Parsnips are a root vegetable that many gardeners harvest in the autumn for eating over the winter months. The biggest challenge in growing parsnips is waiting for the harvest. Gardeners growing parsnips often sow them among the first vegetables in the spring and harvest them among the last vegetables in the autumn. Find a sunny spot in the garden to coax along your parsnips throughout the growing season and you will have a plentiful parsnip harvest in the autumn.
Work the soil in the autumn before winter to prepare for spring parsnip planting. Use the garden spade to work the soil down to a depth of at least 8 inches to ensure that the parsnips grow straight into the soil. Add approximately 2 inches of aged compost to the top of the soil and work this into the soil. Aged compost is important because fresh compost may make the parsnips fork as they grow in the soil. Rake the soil surface smooth and leave the growing area over the winter.
Till the growing area again in the spring as soon as the soil can be worked. Use the garden spade to break up the soil and remove any stones or debris from the soil as you find them. Work until you have finely tilled the soil.
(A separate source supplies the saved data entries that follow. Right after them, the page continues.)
Definition CRLF2 : string :=
  String "013" (String "010" (String "013" (String "010" EmptyString))).

(** The content of the well-formed frame, 80 bytes of JSON. *)
Definition response7_text : string :=
  "{" +:+ quoted "seq" +:+ ":12," +:+ quoted "type" +:+ ":"
  +:+ quoted "response" +:+ "," +:+ quoted "request_seq" +:+ ":7,"
  +:+ quoted "success" +:+ ":true," +:+ quoted "command" +:+ ":"
  +:+ quoted "continue" +:+ "}".

Definition response7 : Response :=
  {| request_seq := 7; success := true; command := "continue";
     message := None; body := None |}.

Fixpoint bytes_eqb (a b : list Byte.byte) : bool :=
  match a, b with
  | [], [] => true
  | x :: a', y :: b' => Byte.eqb x y && bytes_eqb a' b'
  | _, _ => false
  end.

(** The parser, at the one content of the scenario. *)
Definition parse7 (content : list Byte.byte) : option DapMessage :=
  if bytes_eqb content (list_byte_of_string response7_text)
  then Some (MResponse response7) else None.

Definition no_calls (c : DapClient) (event : string) (b : Body)
  : list ApiCall := [].

(** A client that has sent seven requests, the first six answered. *)
Definition waiting_for_7 : DapClient :=
  CorrelatorFacts.run
    (repeat (CorrelatorFacts.OpSend "next" None) 7
     ++ map (fun k => CorrelatorFacts.OpResponse
                        {| request_seq := k; success := true;
                           command := "next"; message := None;
                           body := None |}) [1; 2; 3; 4; 5; 6])
    Dap.new.

(** A frame with a misspelt header and some content. *)
Definition misspelt_frame : list Byte.byte :=
  list_byte_of_string ("Content-Lenght: 2" +:+ CRLF2 +:+ "{}").

(** A frame whose header lacks the field and whose content spells it. *)
Definition spelling_frame : list Byte.byte :=
  list_byte_of_string
    ("X-Seq: 1" +:+ CRLF2 +:+ "{" +:+ quoted "note" +:+ ":"
     +:+ quoted "Content-Length: 999" +:+ "}").

Lemma malformed_without_field_then_valid_resolves_witness :
  malformed_then_valid_resolves parse7 no_calls waiting_for_7
    misspelt_frame (list_byte_of_string "80")
    (list_byte_of_string response7_text) response7 6%nat.
Proof.
  apply malformed_without_field_then_valid_resolves.
  - discriminate.
  - vm_compute. reflexivity.
  - vm_compute. reflexivity.
  - vm_compute. reflexivity.
  - vm_compute. reflexivity.
  - vm_compute. reflexivity.
  - vm_compute. discriminate.
  - reflexivity.
  - vm_compute. reflexivity.
Defined.

Lemma stalled_not_resolved parse calls c malformed ds body r p c' :
  onData parse calls (malformed ++ frame ds body) c = Some c' ->
  settled c' = settled c ->
  ~ malformed_then_valid_resolves parse calls c malformed ds body r p.
Proof.
  intros Hrun Hsame (c'' & Hrun' & _ & _ & Hsettled).
  rewrite Hrun in Hrun'. injection Hrun' as <-.
  rewrite Hsame in Hsettled.
  apply (f_equal length) in Hsettled. rewrite length_app in Hsettled.
  cbn in Hsettled. lia.
Qed.
(** * hekaanom: window, span and bin filters

  A shallow embedding of the three streaming filters of the hekaanom
  plugin (window_filter.go, the gather filter and the bin filter) and
  the properties their specification states about them.

  Conventions.
  - A goroutine that ranges over its input channel and sends on its
    output channel is a fold of a step function over the list of
    received items; the items sent are collected in order.
  - A Go map from series names is a [gmap string]; a [*T] stored in a
    map is the map entry itself, so a write through the pointer is an
    insert at the key the pointer was read from.
  - [float64] is Rocq's primitive binary64 [float].
  - A run-time panic ends the run: the step functions return an
    [option], and [None] is a panic (or, for a loop run on fuel, a loop
    that has not ended).
  - The struct declarations (Metric, Window, ruling, span, Bin) are not
    part of the listed sources; the records below carry the fields the
    filters read and write, under the names the filters use. *)

From Stdlib Require Import ZArith Lia PrimFloat Sorted.
From stdpp Require Import gmap strings list fin_maps.

Open Scope Z_scope.

(** ** Go's [time] package, as far as the filters use it *)

Module GoTime.

(** [time.Duration]: a signed 64-bit count of nanoseconds. *)
Definition Duration := Z.

(** [time.Time]: an instant, counted in nanoseconds from the zero
    Time (January 1, year 1, 00:00:00 UTC).  The library stores whole
    seconds in an int64, which covers a far larger range than any
    Duration; instants are left unbounded here.  The methods below go
    by the instant.  A Time also points to its Location, which [==]
    compares; that matters where Times index a map, and the Location is
    kept beside the instant there ([BinFilter.Located]).  Monotonic
    readings are not modelled. *)
Definition Time := Z.

Definition minDuration : Duration := - 2 ^ 63.
Definition maxDuration : Duration := 2 ^ 63 - 1.

(** Two's-complement wrap-around of int64 arithmetic. *)
Definition wrap64 (z : Z) : Z := (z + 2 ^ 63) mod 2 ^ 64 - 2 ^ 63.

Definition Second : Duration := 1000000000.
Definition Hour : Duration := 3600 * Second.

(** [time.Duration(n) * time.Second] for an int64 [n]. *)
Definition seconds (n : Z) : Duration := wrap64 (n * Second).

(** [int64(d / time.Second)]: Go's integer division truncates
    towards zero. *)
Definition wholeSeconds (d : Duration) : Z := Z.quot d Second.

Definition Add (t : Time) (d : Duration) : Time := t + d.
Plant the parsnip seeds in a row under 3/4 inch of soil. Space the seeds 2 inches apart and space the rows 1 foot apart. Pat the soil down firmly and water the seeds carefully after planting. Place a small marker at the ends of your parsnip rows so you remember where you planted the parsnips.
Watch for the seeds to germinate 3-4 weeks after planting. Remove any weeds as they appear. Thin the seedlings when they are 2 inches tall so that the strongest parsnips are spaced 8 inches apart. Keep the seedlings evenly watered and continue to remove weeds by pulling them by hand.
Loosen the soil around the parsnips with a small garden fork to harvest. Insert the fork into the soil surrounding a parsnip and push the fork down and under the parsnip. Carefully lift the parsnip up and out of the soil and then repeat this technique with the next parsnip growing in the row. The bottom of the parsnips may be as deep as 6 inches under the soil, so make sure you dig deeply to get completely under the parsnips. Trim the greens from the tops of the parsnips immediately to prevent the roots from withering.
Leave parsnips in the ground until after some autumn frosts have occurred. This will produce parsnips with the most flavor. Remove all of the parsnips from the ground before the ground freezes in late autumn or early winter. Store parsnips over the winter by placing them in a box filled with sand or peat moss. Cover the box and place it in a cool, dark location for several months.